Cas12a is an RNA-guided endonuclease, which displays great potentials and several advantages over the well-known Cas9 in genome editing and engineering. Here, we established a quantitative kinetic scheme to describe the conformational dynamics of Cas12a/crRNA/dsDNA ternary complexes. The highly dynamic nature of Cas12a complexes, including their reversible formation, disassembly, and transition between different conformational states, is likely to be one of the key aspects contributing to their high specificity. The non-target strand is cleaved when its cleavage sites are released from DNA duplex after DNase activation of Cas12a. Cleaved non-target strand stabilizes target strand pre-cleavage states to permit subsequent cleavage and to ensure two DNA strands cleaved in a well-defined order. The extent of complementarity between crRNA and DNA modulates the relative stabilities of target strand pre-cleavage states targeting different cleavage sites. Our discoveries provide insights to fully elucidate the working mechanisms of Cas12a and to optimize it for genome engineering.
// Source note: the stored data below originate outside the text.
(** * chauffage: the MQTT heater controller of [start.py]

    A shallow embedding of [start.py] (the comfort schedule, the bounded
    queue of readings and the two MQTT callbacks of [MqttClient]) and the
    properties of its control decisions.

    Python values are modelled as the interpreter has them: the decoded JSON
    payload is a tree of [json] values, Python floats are IEEE 754 binary64
    numbers ([spec_float] at precision 53), Python ints are [Z].  A callback
    runs in a small monad that threads the attributes of [self], collects
    the effects (log records, MQTT calls, file writes) in order, and
    propagates a raised exception until a [try] catches it. *)

From Stdlib Require Import ZArith List String Ascii Bool Lia.
From Stdlib Require Import Floats.SpecFloat.
Import ListNotations.
Set Warnings "-register-all".
Local Open Scope string_scope.
Local Open Scope list_scope.
Local Open Scope Z_scope.

(** ** Python values *)

Module Py.

(** Python's [float] is a binary64 number. *)
Definition prec : Z := 53.
Definition emax : Z := 1024.
Definition pyfloat : Type := spec_float.

Definition float_of_Z (z : Z) : pyfloat := binary_normalize prec emax z 0 false.
Definition float_add : pyfloat -> pyfloat -> pyfloat := SFadd prec emax.
Definition float_sub : pyfloat -> pyfloat -> pyfloat := SFsub prec emax.
Definition float_div : pyfloat -> pyfloat -> pyfloat := SFdiv prec emax.

(** What [json.loads] returns: [None], [bool], [int], [float] (the decoder
    also accepts [NaN] and [Infinity]), [str], [list] and [dict].  A dict
    is the list of its items; a key is looked up from the left. *)
Inductive json : Type :=
| JNull
| JBool (b : bool)
| JInt (z : Z)
| JFloat (f : pyfloat)
| JStr (s : string)
| JList (l : list json)
| JObj (kvs : list (string * json)).

(** The numbers of the arithmetic and comparison operators. *)
Inductive pynum : Type :=
| NInt (z : Z)
| NFloat (f : pyfloat).

(** [bool(v)]: the truth value an [if] or an [and] tests. *)
Definition truthy (v : json) : bool :=
  match v with
  | JNull => false
  | JBool b => b
  | JInt z => negb (z =? 0)
  | JFloat (S754_zero _) => false
  | JFloat _ => true
  | JStr s => match s with EmptyString => false | String _ _ => true end
  | JList l => match l with [] => false | _ => true end
  | JObj kvs => match kvs with [] => false | _ => true end
  end.

Fixpoint lookup (k : string) (kvs : list (string * json)) : option json :=
  match kvs with
  | [] => None
  | (k', v) :: rest => if (k' =? k)%string then Some v else lookup k rest
  end.

(** [v[k]] for a string [k].  [None] is a raised exception: [KeyError] on a
    dict without the key, [TypeError] on every other value. *)
Definition getitem (v : json) (k : string) : option json :=
  match v with
  | JObj kvs => lookup k kvs
  | _ => None
  end.

Fixpoint is_prefix (p s : string) : bool :=
  match p, s with
  | EmptyString, _ => true
  | String a p', String b s' => Ascii.eqb a b && is_prefix p' s'
  | String _ _, EmptyString => false
  end.

Fixpoint is_substring (p s : string) : bool :=
  is_prefix p s ||
  match s with
  | EmptyString => false
  | String _ s' => is_substring p s'
  end.

(** [k in v] for a string [k]: a key of a dict, a substring of a str, an
    element of a list; [TypeError] ([None]) on the other values. *)
Definition contains (k : string) (v : json) : option bool :=
  match v with
  | JObj kvs => Some (match lookup k kvs with Some _ => true | None => false end)
  | JStr s => Some (is_substring k s)
  | JList l => Some (existsb (fun x => match x with JStr s => (s =? k)%string | _ => false end) l)
  | _ => None
  end.

(** [v == s] for a string [s]. *)
Definition eq_str (v : json) (s : string) : bool :=
  match v with
  | JStr s' => (s' =? s)%string
  | _ => false
  end.

(** The operand of an ordering comparison with a number: [bool] is a
    subclass of [int]; the other values raise [TypeError] ([None]). *)
Definition as_number (v : json) : option pynum :=
  match v with
  | JBool b => Some (NInt (if b then 1 else 0))
  | JInt z => Some (NInt z)
  | JFloat f => Some (NFloat f)
  | _ => None
  end.

(** An [int] against a [float]: Python compares the exact values. *)
Definition Zcompare_SF (z : Z) (f : pyfloat) : option comparison :=
  match f with
  | S754_nan => None
  | S754_infinity s => Some (if s then Gt else Lt)
  | S754_zero _ => Some (z ?= 0)
  | S754_finite s m e =>
      let v := if s then Zneg m else Zpos m in
      Some match e with
           | Zneg p => (z * 2 ^ Zpos p ?= v)
           | _ => (z ?= v * 2 ^ e)
           end
  end.

Definition num_compare (a b : pynum) : option comparison :=
  match a, b with
  | NInt x, NInt y => Some (x ?= y)
  | NInt x, NFloat g => Zcompare_SF x g
  | NFloat f, NInt y => option_map CompOpp (Zcompare_SF y f)
  | NFloat f, NFloat g => SFcompare f g
  end.

(** [a < b], [a > b] and [a <= b]; a comparison with NaN is false. *)
Definition num_lt (a b : pynum) : bool :=
  match num_compare a b with Some Lt => true | _ => false end.
Definition num_gt (a b : pynum) : bool :=
  match num_compare a b with Some Gt => true | _ => false end.
Definition num_le (a b : pynum) : bool :=
  match num_compare a b with Some (Lt | Eq) => true | _ => false end.

(** The same operators on a decoded value, raising on a non-number. *)
Definition lt (v : json) (b : pynum) : option bool :=
  option_map (fun a => num_lt a b) (as_number v).
Definition gt (v : json) (b : pynum) : option bool :=
  option_map (fun a => num_gt a b) (as_number v).
Definition le (v : json) (b : pynum) : option bool :=
  option_map (fun a => num_le a b) (as_number v).
Definition ge (v : json) (b : pynum) : option bool :=
  option_map (fun a => num_le b a) (as_number v).

(** Mixed arithmetic converts the [int] operand to [float].  (The
    conversion of an int beyond the float range raises in Python; the
    ints of this program are the literals and the initial [0].) *)
Definition to_float (a : pynum) : pyfloat :=
  match a with
  | NInt z => float_of_Z z
  | NFloat f => f
  end.

Definition num_sub (a b : pynum) : pynum :=
  match a, b with
  | NInt x, NInt y => NInt (x - y)
  | _, _ => NFloat (float_sub (to_float a) (to_float b))
  end.

Definition is_zero (a : pynum) : bool :=
  match a with
  | NInt z => z =? 0
  | NFloat (S754_zero _) => true
  | NFloat _ => false
  end.

(** [a / b]: true division, [ZeroDivisionError] ([None]) on a zero divisor. *)
Definition num_truediv (a b : pynum) : option pynum :=
  if is_zero b then None
  else Some (NFloat (float_div (to_float a) (to_float b))).

(** [round(x)] with one argument: the nearest int, ties to the even one;
    [ValueError] on NaN and [OverflowError] on an infinity. *)
Definition round_float (x : pyfloat) : option Z :=
  match x with
  | S754_nan | S754_infinity _ => None
  | S754_zero _ => Some 0
  | S754_finite s m e =>
      let n :=
        match e with
        | Zneg p =>
            let d := 2 ^ Zpos p in
            let q := Zpos m / d in
            let r := Zpos m mod d in
            match (2 * r ?= d) with
            | Lt => q
            | Gt => q + 1
            | Eq => if Z.even q then q else q + 1
            end
        | _ => Zpos m * 2 ^ e
        end in
      Some (if s then - n else n)
  end.

Definition round (a : pynum) : option Z :=
  match a with
  | NInt z => Some z
  | NFloat f => round_float f
  end.

End Py.

Import Py.

(** ** Module constants of [start.py] *)

(** [consigne = 21.8] and [hyst = 0.2]: the binary64 numbers nearest to the
    decimal literals, [0x1.5cccccccccccdp+4] and [0x1.999999999999ap-3]. *)
Definition consigne : pyfloat := S754_finite false 6136154492292301 (-48).
Definition hyst : pyfloat := S754_finite false 7205759403792794 (-55).

(** ** [datetime] and the comfort schedule *)

Record datetime : Type := mk_datetime {
  year : Z; month : Z; day : Z;
  hour : Z; minute : Z; second : Z
}.

(** [is_confort(date)] *)
Definition is_confort (date : datetime) : bool :=
  if (hour date >=? 6) && (hour date <? 8) then true
  else if (hour date >=? 19) && (hour date <? 21) then true
  else false.

(** ** The queue of states: [deque(maxlen=100)] *)

Record reading : Type := mk_reading {
  date : datetime;
  temperature : json;
  humidity : json
}.

Record deque : Type := mk_deque {
  items : list reading;
  maxlen : option nat
}.

(** [deque.append(x)]: add on the right, then drop the leftmost item when
    the deque has become longer than its [maxlen]. *)
Definition deque_append (q : deque) (x : reading) : deque :=
  let l := items q ++ [x] in
  match maxlen q with
  | Some n =>
      if (n <? List.length l)%nat then mk_deque (tl l) (maxlen q)
      else mk_deque l (maxlen q)
  | None => mk_deque l None
  end.

(** [read_states(f)]: the unpickled file when there is one ([Some q]), a new
    [deque(maxlen=100)] otherwise. *)
Definition read_states (f : option deque) : deque :=
  match f with
  | Some states => states
  | None => mk_deque [] (Some 100%nat)
  end.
Cas12a是一种RNA引导的核酸内切酶，在基因组编辑和工程设计方面，与知名的Cas9相比，它具有巨大的潜力和多项优势。在这里，我们建立了定量动力学方案来描述Cas12a / crRNA / dsDNA三元复合物的构象动力学。Cas12a复合物的高度动态性质，包括其可逆的形成，分解和不同构象状态之间的过渡，很可能是促成其高特异性的关键方面之一。当DNA酶激活Cas12a后，非切割链的切割位点从DNA双链体中释放出来时，非切割链被切割。切割的非目标链可稳定目标链的预切割状态，以允许后续切割并确保两条DNA链以明确的顺序切割。crRNA和DNA之间的互补程度可调节靶向不同切割位点的靶链预切割状态的相对稳定性。我们的发现为全面阐明Cas12a的工作机制并针对基因组工程进行优化提供了见识。